Instructions to follow: Every line of the material below that contains the string "newData" must appear in the answer.

Extracted information:
(** On a 33 by 1 image. *)
Lemma ela_bounds_witness :
  ∃ em e, elaMap (rgba 33 1 (λ _ _, 7)) (rgba 33 1 (λ _ _, 8)) 33 1 32 = Some em
          ∧ entry em 0 1 = Some e ∧ (0 <= e <= 255)%Q.
Proof.
  destruct (ela_bounds (rgba 33 1 (λ _ _, 7)) (rgba 33 1 (λ _ _, 8)) 33 1 32)
    as (em & Hem & Hblocks).
  - by vm_compute.
  - by vm_compute.
  - apply Forall_forall. intros b Hb. apply list_elem_of_bind in Hb as (py & Hb & _).
    apply list_elem_of_bind in Hb as (px_ & Hb & _).
    repeat (apply elem_of_cons in Hb as [->|Hb]; [lia|]). by apply elem_of_nil in Hb.
  - apply Forall_forall. intros b Hb. apply list_elem_of_bind in Hb as (py & Hb & _).
    apply list_elem_of_bind in Hb as (px_ & Hb & _).
    repeat (apply elem_of_cons in Hb as [->|Hb]; [lia|]). by apply elem_of_nil in Hb.
  - lia.
  - lia.
  - lia.
  - destruct (Hblocks 0 1) as (e & He & Hrange & _); [by vm_compute|].
    by exists em, e.
Defined.

Lemma region_mean_bounds (f : Z → Z) (m : Mat) (x y wB hB lo hi : Z) :
  0 < wB → 0 < hB →
  (∀ i j, y ≤ i < y + hB → x ≤ j < x + wB → lo ≤ f (px m i j) ≤ hi) →
  (inject_Z lo <= region_mean f m x y wB hB <= inject_Z hi)%Q.
Proof.
  intros Hw Hh Hf. unfold region_mean.
  apply Qdiv_inject_Z_bounds; [nia|].
  apply region_sum_bounds; (done || lia).
Qed.

(** X9: the score of the variance detector lies between -65025 and 255, and
    is negative on every block whose samples are all 16 or more: the
    squares are capped at 255 while the squared mean is not. *)
Theorem variance_score_bounds (src : Mat) (w h blockSize : Z) :
  has_size src w h → is_u8 src → 0 ≤ w → 0 ≤ h → 0 < blockSize →
  ∃ vm, varMap src w h blockSize = Some vm
        ∧ ∀ by_ bx, in_grid w h blockSize by_ bx →
            ∃ s, entry vm by_ bx = Some s
                 ∧ (-65025 <= s <= 255)%Q
                 ∧ ((∀ i j, by_ * blockSize ≤ i < by_ * blockSize + hBlk h blockSize by_ →
                            bx * blockSize ≤ j < bx * blockSize + wBlk w blockSize bx →
                            16 ≤ px src i j) →
                    (s <= -1)%Q).
Proof.
  intros Hsize Hu8 Hw Hh Hb. rewrite varMap_tabulate by done.
  eexists. split; [done|]. intros by_ bx [Hby Hbx].
  rewrite entry_tabulate by done. eexists. split; [done|].
  destruct (block_extent h blockSize by_ Hb Hby) as (Hy & HhB & _).
  destruct (block_extent w blockSize bx Hb Hbx) as (Hx & HwB & _).
  change (hBlk w blockSize bx) with (wBlk w blockSize bx) in HwB.
  unfold saturated_variance.
  set (hB := hBlk h blockSize by_) in *. set (wB := wBlk w blockSize bx) in *.
  pose proof (region_mean_bounds (λ v, saturate (v * v)) src (bx * blockSize)
                (by_ * blockSize) wB hB 0 255 ltac:(lia) ltac:(lia)
                ltac:(intros; unfold saturate; lia)) as HmeanSq.
  pose proof (region_mean_bounds (λ v, v) src (bx * blockSize)
                (by_ * blockSize) wB hB 0 255 ltac:(lia) ltac:(lia)
                ltac:(intros; apply Hu8)) as Hmean.
  set (meanSq := region_mean (λ v, saturate (v * v)) src _ _ _ _) in *.
  set (mean := region_mean (λ v, v) src _ _ _ _) in *.
  change (inject_Z 0) with 0%Q in *. change (inject_Z 255) with 255%Q in *.
  split; [split; nra|].
  intros Hbright.
  pose proof (region_mean_bounds (λ v, v) src (bx * blockSize)
                (by_ * blockSize) wB hB 16 255 ltac:(lia) ltac:(lia)) as Hmean'.
  fold mean in Hmean'. change (inject_Z 16) with 16%Q in *.
  destruct Hmean' as [Hlo _].
  { intros i j Hi Hj. split; [by apply Hbright|apply Hu8]. }
  nra.
Qed.

(** On a 2 by 2 image of grey level 200. *)
Lemma variance_score_bounds_witness :
  ∃ vm s, varMap (flat_mat 2 2 200) 2 2 32 = Some vm ∧ entry vm 0 0 = Some s ∧ (s <= -1)%Q.
Proof.
  destruct (variance_score_bounds (flat_mat 2 2 200) 2 2 32) as (vm & Hvm & Hblocks).
  - done.
  - intros i j. simpl. lia.
  - lia.
  - lia.
  - lia.
  - destruct (Hblocks 0 0) as (s & Hs & _ & Hneg); [by vm_compute|].
    exists vm, s. split; [done|]. split; [done|]. apply Hneg. intros i j _ _. simpl. lia.
Defined.

(** X10: on a block whose samples are all at most 15 no square is capped, and
    the score of the variance detector is the population variance of the
    clipped block: mean of the squares minus square of the mean. *)
Theorem variance_of_dark_blocks (src : Mat) (w h blockSize by_ bx : Z) :
  has_size src w h → 0 ≤ w → 0 ≤ h → 0 < blockSize →
  in_grid w h blockSize by_ bx →
  (∀ i j, by_ * blockSize ≤ i < by_ * blockSize + hBlk h blockSize by_ →
          bx * blockSize ≤ j < bx * blockSize + wBlk w blockSize bx →
          0 ≤ px src i j ≤ 15) →
  ∃ vm, varMap src w h blockSize = Some vm
        ∧ entry vm by_ bx
          = Some (population_variance src (bx * blockSize) (by_ * blockSize)
                    (wBlk w blockSize bx) (hBlk h blockSize by_)).
Proof.
  intros Hsize Hw Hh Hb [Hby Hbx] Hdark. rewrite varMap_tabulate by done.
  eexists. split; [done|]. rewrite entry_tabulate by done.
  by rewrite saturated_variance_dark.
Qed.

(** On a 2 by 2 image with the samples 3, 5 / 3, 5. *)
Lemma variance_of_dark_blocks_witness :
  ∃ vm, varMap (mkMat 2 2 (λ _ j, 3 + 2 * Z.min 1 (Z.max 0 j))) 2 2 32 = Some vm
        ∧ entry vm 0 0
          = Some (population_variance (mkMat 2 2 (λ _ j, 3 + 2 * Z.min 1 (Z.max 0 j)))
                    (0 * 32) (0 * 32) (wBlk 2 32 0) (hBlk 2 32 0)).
Proof.
  apply variance_of_dark_blocks.
  - done.
  - lia.
  - lia.
  - lia.
  - by vm_compute.
  - intros i j _ _. simpl. lia.
Defined.







(** X8: when the round trip changes the red byte of every pixel by the same
    amount [e], a full block scores [e] and a partial block only its share
    [e * (clipped area) / blockSize^2]: less than any full block as soon
    as [e] is not 0. *)
Theorem ela_uniform_error (origData newData : list Z) (w h blockSize e : Z) :
  Z.of_nat (length origData) = 4 * w * h →
  Z.of_nat (length newData) = 4 * w * h →
  0 ≤ w → 0 ≤ h → 0 < blockSize →
  (∀ py px_, 0 ≤ py < h → 0 ≤ px_ < w →
     Z.abs (red origData w py px_ - red newData w py px_) = e) →
  ∃ em, elaMap origData newData w h blockSize = Some em
        ∧ ∀ by_ bx, in_grid w h blockSize by_ bx →
            ∃ s, entry em by_ bx = Some s
                 ∧ (s == inject_Z (e * (hBlk h blockSize by_ * wBlk w blockSize bx))
                         / inject_Z (blockSize * blockSize))%Q
                 ∧ (hBlk h blockSize by_ = blockSize → wBlk w blockSize bx = blockSize →
                      (s == inject_Z e)%Q)
                 ∧ (0 < e →
                    hBlk h blockSize by_ < blockSize ∨ wBlk w blockSize bx < blockSize →
                      (s < inject_Z e)%Q).
Proof.
  intros Ho Hn Hw Hh Hb He. rewrite elaMap_tabulate by done.
  eexists. split; [done|]. intros by_ bx [Hby Hbx].
  rewrite entry_tabulate by done. eexists. split; [done|].
  destruct (block_extent h blockSize by_ Hb Hby) as (Hy & HhB & Hyh & _).
  destruct (block_extent w blockSize bx Hb Hbx) as (Hx & HwB & Hxw & _).
  change (hBlk w blockSize bx) with (wBlk w blockSize bx) in *.
  unfold ela_score.
  set (hB := hBlk h blockSize by_) in *. set (wB := wBlk w blockSize bx) in *.
  assert (Hsum : red_difference origData newData w (bx * blockSize) (by_ * blockSize) wB hB
                 = e * (hB * wB)).
  { unfold red_difference. rewrite (sumZ_ext _ (λ _, e * wB)).
    - rewrite sumZ_const by lia. lia.
    - intros py Hpy. rewrite (sumZ_ext _ (λ _, e)).
      + rewrite sumZ_const by lia. lia.
      + intros px_ Hpx. apply He; lia. }
  rewrite Hsum.
  assert (HB : (0 < inject_Z (blockSize * blockSize))%Q).
  { rewrite <- (Zlt_Qlt 0). nia. }
  split; [reflexivity|]. split.
  - intros -> ->. rewrite !inject_Z_mult. field. apply inject_Z_nonzero. lia.
  - intros Hepos Hpartial. apply Qlt_shift_div_r; [done|].
    rewrite <- inject_Z_mult, <- Zlt_Qlt.
    assert (Harea : hB * wB < blockSize * blockSize).
    { destruct Hpartial.
      - apply Z.le_lt_trans with (hB * blockSize); nia.
      - apply Z.le_lt_trans with (blockSize * wB); nia. }
    by apply Z.mul_lt_mono_pos_l.
Qed.

(** On a 3 by 1 image whose recompression is off by one everywhere,
    block size 2. *)
Lemma ela_uniform_error_witness :
  ∃ em s, elaMap (rgba 3 1 (λ _ _, 7)) (rgba 3 1 (λ _ _, 8)) 3 1 2 = Some em
          ∧ entry em 0 1 = Some s ∧ (s < inject_Z 1)%Q.
Proof.
  destruct (ela_uniform_error (rgba 3 1 (λ _ _, 7)) (rgba 3 1 (λ _ _, 8)) 3 1 2 1)
    as (em & Hem & Hblocks).
  - by vm_compute.
  - by vm_compute.
  - lia.
  - lia.
  - lia.
  - intros py px_ Hpy Hpx. assert (py = 0) as -> by lia.
    assert (px_ = 0 ∨ px_ = 1 ∨ px_ = 2) as [-> | [-> | ->]] by lia; by vm_compute.
  - destruct (Hblocks 0 1) as (s & Hs & _ & _ & Hlt); [by vm_compute|].
    exists em, s. split; [done|]. split; [done|].
    apply Hlt; [lia|]. left. by vm_compute.
Defined.

(** X12: where the denoised image is nowhere darker than the grey image (as
    when the filter changes nothing), the subtraction leaves a residual
    of 0 everywhere and the PRNU map is all zero. *)
Theorem residual_clipped_at_zero (cv : OpenCV) (f : Frame) (blockSize : Z) :
  well_formed f → 0 < blockSize →
  has_size (denoise cv (gray f)).1 (width f) (height f) →
  (∀ i j, 0 ≤ i < height f → 0 ≤ j < width f →
     px (gray f) i j ≤ px (denoise cv (gray f)).1 i j) →
  ∃ vm gm pm, (detect cv f blockSize).1 = Some (vm, gm, pm) ∧ constant_map pm 0.
Proof.
  intros Hwf Hb Hden Hle.
  destruct (detect_total cv f blockSize Hwf Hb Hden) as (residual & _ & Hrsize & Hres & Hdet).
  rewrite Hdet. simpl. do 3 eexists. split; [done|].
  apply constant_tabulate. intros by_ bx Hby Hbx.
  rewrite (block_uniform residual (width f) (height f) blockSize 0); try done.
  intros i j Hi Hj. rewrite Hres. destruct Hrsize as [Hr1 Hr2].
  specialize (Hle i j ltac:(lia) ltac:(lia)). unfold saturate. lia.
Qed.

(** On a 3 by 2 ramp with a filter that brightens every sample by 5. *)
Lemma residual_clipped_at_zero_witness :
  ∃ vm gm pm,
    (detect (mkOpenCV None (λ m _ _ _ _, mkMat (rows m) (cols m) (λ i j, px m i j + 5)))
       (mkFrame 3 2 (ramp 3 2) (rgba 3 2 (λ _ _, 9))) 32).1 = Some (vm, gm, pm)
    ∧ constant_map pm 0.
Proof.
  apply residual_clipped_at_zero.
  - split; [simpl; lia|]. split; [simpl; lia|]. split; [done|]. split.
    + intros i j. unfold ramp, saturate. simpl. lia.
    + by vm_compute.
  - lia.
  - done.
  - intros i j _ _. simpl. lia.
Defined.

(** * Further properties of the overlay *)

Lemma elem_of_highlight (composite : ScoreMap) (t : option Q) (blockSize : Z) (d : DrawCmd) :
  d ∈ highlight composite t blockSize →
  ∃ by_ bx score,
    d = fillRect (bx * blockSize) (by_ * blockSize) blockSize blockSize
    ∧ entry composite by_ bx = Some score ∧ ge_thr score t = true.
Proof.
  unfold highlight. rewrite elem_of_forEach.
  intros (k & r & Hk & Hd). apply elem_of_forEach in Hd as (j & s & Hj & Hd).
  destruct (ge_thr s t) eqn:Hge; [|by apply elem_of_nil in Hd].
  apply list_elem_of_singleton in Hd as ->.
  exists (Z.of_nat k), (Z.of_nat j), s. rewrite !Z.add_0_l. split; [done|].
  split; [|done]. unfold entry.
  leb_true 0 (Z.of_nat k). leb_true 0 (Z.of_nat j). simpl.
  by rewrite !Nat2Z.id, Hk.
Qed.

Solved exercise:
Theorem ela_uniform_error (origData newData : list Z) (w h blockSize e : Z) :
  Z.of_nat (length newData) = 4 * w * h →
     Z.abs (red origData w py px_ - red newData w py px_) = e) →
  ∃ em, elaMap origData newData w h blockSize = Some em
  assert (Hsum : red_difference origData newData w (bx * blockSize) (by_ * blockSize) wB hB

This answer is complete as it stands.